(** A shipper that publishes its addresses gets the map of all shippers: an address has
    the name of a shipper that announces it, and no name only if none does; the addresses
    that it alone announces have its own name. *)
Theorem topology_published name addrs w :
  quiet -> obliging -> Forall (Forall (fun b => b <> ","%byte)) addrs ->
  room (addresses (server (net w)) (DbTopology (out w))) name (GoStd.Join addrs (bs ",")) ->
  exists w', PublishIPs name addrs w = (None, w') /\
    let t := <[name := GoStd.Join addrs (bs ",")]> (addresses (server (net w)) (DbTopology (out w))) in
    addresses (server (net w')) (DbTopology (out w)) = t /\
    (forall ip, match TopologyMap (out w') !! ip with
                | Some h => announces t ip h
                | None => forall h, ~ announces t ip h
                end) /\
    forall ip, ip ∈ addrs -> (forall h, announces t ip h -> h = name) -> GetNameByIP ip w' = name.
Proof.
  intros Hq Hob Ha Hroom. unfold PublishIPs. set (db := DbTopology (out w)). set (t := <[name := _]> _).
  destruct (RedisConnect_calm (out w) db (net w) Hq Hob) as (c & k & E & Hc & Hi). rewrite E. clear E.
  pose proof (login_directory (out w) db (sessions (net w)) (server (net w))) as [Hsel Had].
  set (n0 := served _ _ _ _). change (snd (answers (sessions (net w)) (login (out w) db) (server (net w)))) with (server n0) in *. rewrite <- Hc in Hsel.
  destruct (Do_idle c (bs "HSET") [AString name; AString (bs "ipaddrs"); AString (GoStd.Join addrs (bs ","))] n0 Hq Hob Hi) as (c1 & k1 & E & Hc1 & Hi1). rewrite E. clear E.
  set (n1 := served _ _ _ _).
  assert (selected (server n1) (c_session c1) = db /\ addresses (server n1) db = t) as [Hsel1 Had1].
  { unfold n1. rewrite server_served, Hc1. pose proof (law_hset (c_session c) name (GoStd.Join addrs (bs ",")) (server n0)) as H.
    rewrite Hsel in H. destruct H as [H1 H2]; [by rewrite Had|]. split; [done|]. by rewrite H2, Had. }
  destruct (Do_idle c1 (bs "EXPIRE") [AString name; AInt (expire_seconds (out w))] n1 Hq Hob Hi1) as (c2 & k2 & E & Hc2 & Hi2). rewrite E. clear E.
  set (n2 := served _ _ _ _).
  assert (selected (server n2) (c_session c2) = db /\ addresses (server n2) db = t) as [Hsel2 Had2].
  { unfold n2. rewrite server_served, Hc2. pose proof (law_other (c_session c1) (bs "EXPIRE") [AString name; AInt (expire_seconds (out w))] (server n1) ltac:(set_solver)) as [H1 H2].
    by rewrite H1, H2. }
  unfold UpdateLocalTopologyMap. change (net (w <| net := n2 |>)) with n2.
  destruct (Do_idle c2 (bs "KEYS") [AString (bs "*")] n2 Hq Hob Hi2) as (c3 & k3 & E & Hc3 & Hi3). rewrite E. clear E.
  set (n3 := served _ _ _ _). pose proof (law_keys (c_session c2) (server n2)) as H. rewrite Hsel2, Had2 in H.
  assert (server n3 = snd (execute (c_session c2) (bs "KEYS", [AString (bs "*")]) (server n2))) as Hn3 by apply server_served.
  destruct (execute (c_session c2) _ (server n2)) as [r s3]. destruct H as ((names & -> & Hnames) & Hsel3 & Had3). cbn [fst snd] in *.
  cbn [reply_Strings]. rewrite bulk_strings_bulks.
  destruct (shipper_addrs_directory t db names ∅ c3 n3 Hq Hob Hi3) as (m & c4 & n4 & E & Ht & Hm); [by rewrite Hn3, Hc3|by rewrite Hn3, Had3|].
  rewrite E. eexists. split; [reflexivity|]. split; [exact Ht|].
  assert (forall ip, match m !! ip with Some h => announces t ip h | None => forall h, ~ announces t ip h end) as Hmap.
  { intros ip. rewrite Hm, lookup_empty. unfold last_announcing.
    pose proof (last_match_spec (announces t ip) (fun name => name) names None) as H. destruct (last_match _ _ _ _) as [h|].
    - by destruct H as [|(? & _ & ? & ->)].
    - destruct H as [_ H]. intros h Hh. apply (H h); [|done]. destruct Hh as (v & Hv & _). apply Hnames. by rewrite Hv. }
  split; [exact Hmap|]. intros ip Hip Hone. unfold GetNameByIP. cbn. specialize (Hmap ip). destruct (m !! ip) as [h|]; cbn; [by apply Hone|].
  destruct (Hmap name). exists (GoStd.Join addrs (bs ",")). split; [apply lookup_insert_eq|].
  change (bs ",") with [","%byte]. rewrite Split_Join; [done| |done]. intros ->. by apply elem_of_nil in Hip.
Qed.
End TopologyMap.

(** * A server *)

(** A server with room for four names in a database; it answers in the words of Redis. *)
Module SmallServer.

Definition entry_ok (name v : bytes) : Prop := len name < 2 ^ 29 /\ len v < 2 ^ 29.
Definition table_ok (t : gmap bytes bytes) : Prop := (size t <= 4)%nat /\ map_Forall entry_ok t.
#[export] Instance entry_ok_dec name v : Decision (entry_ok name v).
Proof. unfold entry_ok. apply _. Defined.
#[export] Instance table_ok_dec t : Decision (table_ok t).
Proof. unfold table_ok. apply _. Defined.

Record state := { sel : gmap nat Z; tables : gmap Z (gmap bytes bytes); ok : forall db, table_ok (default ∅ (tables !! db)) }.
(* ===== verification/Elastic.v ===== *)
(** The Elasticsearch output: libbeat's outputs/elasticsearch (api.go and bulkapi.go, the client
    of the server's HTTP interface, in the Module [Client], and output.go).  Events are queued
    and collected in a channel by a goroutine; a full channel, or one whose time has come, is
    closed and handed to a goroutine of its own, which posts its contents as one bulk request.
    The goroutines take turns, each turn as far as its next wait. *)
From S2P Require Export GoUrl Unmarshal.
From stdpp Require Import list.
#[local] Open Scope Z_scope.

(** * HTTP *)

Record request := { Method : bytes; URL : bytes; Accept : bytes; BasicAuth : option (bytes * bytes); ReqBody : bytes }.
(** A response with what [ioutil.ReadAll] makes of its body. *)
Record response := { StatusCode : Z; Status : bytes; Body : bytes + bytes }.

(** What [client.Do] makes of a request (an error also for a URL that [http.NewRequest] does
    not take), and the offset of the local time zone, in seconds, at a time. *)
Class Environment (W : Type) := {
  respond : request -> W -> (response + bytes) * W;
  zone : Z -> Z
}.

(** The server with the requests that it was sent. *)
Record Net (W : Type) := { server : W; requests : list request }.
Arguments server {W}. Arguments requests {W}.
#[export] Instance eta_Net {W} : Settable (Net W) := fun r => {| server := server r; requests := requests r |}.

Inductive es_error := DoError (e : bytes) | StatusError (status : bytes) | ReadError (e : bytes) | JsonError.

(** * The client *)

Module Client.

Record Elasticsearch := { Url : bytes; Username : bytes; Password : bytes }.
#[export] Instance eta_Elasticsearch : Settable Elasticsearch := fun r =>
  {| Url := Url r; Username := Username r; Password := Password r |}.

(** A [json.RawMessage] is the document that it is the text of; nil is [None]. *)
Record QueryResult := {
  Ok : bool; Index_ : bytes; Type_ : bytes; Id : bytes; Source : option value; Version : Z;
  Found : bool; Exists : bool; Created : bool; Matches : list bytes
}.
#[export] Instance eta_QueryResult : Settable QueryResult := fun r =>
  {| Ok := Ok r; Index_ := Index_ r; Type_ := Type_ r; Id := Id r; Source := Source r; Version := Version r;
     Found := Found r; Exists := Exists r; Created := Created r; Matches := Matches r |}.
Definition no_QueryResult : QueryResult :=
  {| Ok := false; Index_ := []; Type_ := []; Id := []; Source := None; Version := 0; Found := false; Exists := false; Created := false; Matches := [] |}.

Record Hits := { Total : Z; HitList : list value }.
#[export] Instance eta_Hits : Settable Hits := fun r => {| Total := Total r; HitList := HitList r |}.
Record SearchResults := { Took : Z; Shards : option value; SearchHits : Hits; Aggs : gmap bytes value }.
#[export] Instance eta_SearchResults : Settable SearchResults := fun r =>
  {| Took := Took r; Shards := Shards r; SearchHits := SearchHits r; Aggs := Aggs r |}.
Definition no_SearchResults : SearchResults := {| Took := 0; Shards := None; SearchHits := {| Total := 0; HitList := [] |}; Aggs := ∅ |}.

Definition QueryResult_fields : fields QueryResult :=
  [(bs "ok", set_bool (fun x r => r <| Ok := x |>)); (bs "_index", set_string (fun x r => r <| Index_ := x |>));
   (bs "_type", set_string (fun x r => r <| Type_ := x |>)); (bs "_id", set_string (fun x r => r <| Id := x |>));
   (bs "_source", set_raw (fun x r => r <| Source := Some x |>)); (bs "_version", set_int (fun x r => r <| Version := x |>));
   (bs "found", set_bool (fun x r => r <| Found := x |>)); (bs "exists", set_bool (fun x r => r <| Exists := x |>));
   (bs "created", set_bool (fun x r => r <| Created := x |>));
   (bs "matches", set_slice [] (set_string (fun x _ => x)) (fun x r => r <| Matches := x |>))].
Definition Hits_fields : fields Hits :=
  [(bs "Total", set_int (fun x r => r <| Total := x |>));
   (bs "hits", set_slice VNull (set_raw (fun x _ => x)) (fun x r => r <| HitList := x |>))].
Definition SearchResults_fields : fields SearchResults :=
  [(bs "took", set_int (fun x r => r <| Took := x |>)); (bs "_shards", set_raw (fun x r => r <| Shards := Some x |>));
   (bs "hits", set_inner SearchHits (fun x r => r <| SearchHits := x |>) (set_struct Hits_fields));
   (bs "aggregations", set_map (fun x r => r <| Aggs := x |>) Aggs)].

Definition DefaultElasticsearchUrl : bytes := bs "http://localhost:9200".

Definition NewElasticsearch (url username password : bytes) : Elasticsearch :=
  let es := {| Url := DefaultElasticsearchUrl; Username := []; Password := [] |} in
  let es := if decide (url <> Url es) then es <| Url := url |> else es in
  es <| Username := username |> <| Password := password |>.

(** The order in which the map is walked does not matter: each key has one value. *)
Definition UrlEncode (params : gmap bytes bytes) : bytes := Encode ((fun val => [val]) <$> params).

Definition MakePath (index doc_type id : bytes) : bytes :=
  if decide (0 < len doc_type) then
    if decide (0 < len id) then bs "/" ++ index ++ bs "/" ++ doc_type ++ bs "/" ++ id
    else bs "/" ++ index ++ bs "/" ++ doc_type
  else if decide (0 < len id) then
    if decide (0 < len index) then bs "/" ++ index ++ bs "/" ++ id else bs "/" ++ id
  else bs "/" ++ index.

Section Requests.
Context {W : Type} {E : Environment W}.
Implicit Types (es : Elasticsearch) (n : Net W).

Definition Do (req : request) n : (response + bytes) * Net W :=
  let '(r, s) := respond req (server n) in (r, {| server := s; requests := requests n ++ [req] |}).

Definition with_params (url : bytes) (params : gmap bytes bytes) : bytes :=
  if decide (0 < Z.of_nat (size params)) then url ++ bs "?" ++ UrlEncode params else url.

Definition new_request es (method url body : bytes) : request :=
  {| Method := method; URL := url; Accept := bs "application/json";
     BasicAuth := if decide (Username es <> [] \/ Password es <> []) then Some (Username es, Password es) else None;
     ReqBody := body |}.

(** The body is nil or a value that has a JSON text; no caller looks at the response that
    comes with an error. *)
Definition Request es (method url : bytes) (params : gmap bytes bytes) (body : option json) n : (response + es_error) * Net W :=
  let url := with_params (Url es ++ url) params in
  let obj := match body with Some j => print_json j | None => [] end in
  match Do (new_request es method url obj) n with
  | (inr e, n) => (inr (DoError e), n)
  | (inl resp, n) => (if decide (299 < StatusCode resp) then inr (StatusError (Status resp)) else inl resp, n)
  end.

(** The body of a response, decoded. *)
Definition read_body {T} (f : setter T) (zero : T) (resp : response) : T + es_error :=
  match Body resp with
  | inr e => inr (ReadError e)
  | inl obj => let '(result, err) := Unmarshal f obj zero in if err then inr JsonError else inl result
  end.
Definition ReadQueryResult (resp : response) : QueryResult + es_error := read_body (set_struct QueryResult_fields) no_QueryResult resp.

Definition and_read {T} (read : response -> T + es_error) (r : (response + es_error) * Net W) : (T + es_error) * Net W :=
  match r with (inr e, n) => (inr e, n) | (inl resp, n) => (read resp, n) end.

Definition Index es (index doc_type id : bytes) (params : gmap bytes bytes) (body : option json) n : (QueryResult + es_error) * Net W :=
  let path := MakePath index doc_type id in
  let method := if decide (len id = 0) then bs "POST" else bs "PUT" in
  and_read (read_body (set_struct QueryResult_fields) no_QueryResult) (Request es method path params body n).

Definition Refresh es (index : bytes) n := and_read ReadQueryResult (Request es (bs "POST") (MakePath index [] (bs "_refresh")) ∅ None n).
Definition CreateIndex es (index : bytes) n := and_read ReadQueryResult (Request es (bs "PUT") (MakePath index [] []) ∅ None n).
Definition Delete es (index doc_type id : bytes) (params : gmap bytes bytes) n :=
  and_read ReadQueryResult (Request es (bs "DELETE") (MakePath index doc_type id) params None n).
Definition SearchUri es (index doc_type : bytes) (params : gmap bytes bytes) n : (SearchResults + es_error) * Net W :=
  and_read (read_body (set_struct SearchResults_fields) no_SearchResults)
    (Request es (bs "GET") (MakePath index doc_type (bs "_search")) params None n).

(** ** bulkapi.go *)

(** The objects of a closed channel, each as a line ([Encoder.Encode]). *)
Definition bulk_body (body : list MapStr) : bytes := unlines (map Marshal body).

(** No result and no error when there is nothing to send; a result can come with an error. *)
Definition Bulk es (index doc_type : bytes) (params : gmap bytes bytes) (body : list MapStr) n :
    (option QueryResult * option es_error) * Net W :=
  let buf := bulk_body body in
  if decide (len buf = 0) then ((None, None), n)
  else
    let path := MakePath index doc_type (bs "_bulk") in
    match Do (new_request es (bs "POST") (with_params (Url es ++ path) params) buf) n with
    | (inr e, n) => ((None, Some (DoError e)), n)
    | (inl resp, n) =>
        match read_body (set_struct QueryResult_fields) no_QueryResult resp with
        | inr e => ((None, Some e), n)
        | inl result => ((Some result, if decide (299 < StatusCode resp) then Some (StatusError (Status resp)) else None), n)
        end
    end.
End Requests.
End Client.

(** * The output *)

Record BulkMsg := { Ts : Z; Event : MapStr }.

# To do
Every line in the listing above that mentions "each" should be returned.

# Finished exercise
    The goroutines take turns, each turn as far as its next wait. *)
(** The order in which the map is walked does not matter: each key has one value. *)
(** The objects of a closed channel, each as a line ([Encoder.Encode]). *)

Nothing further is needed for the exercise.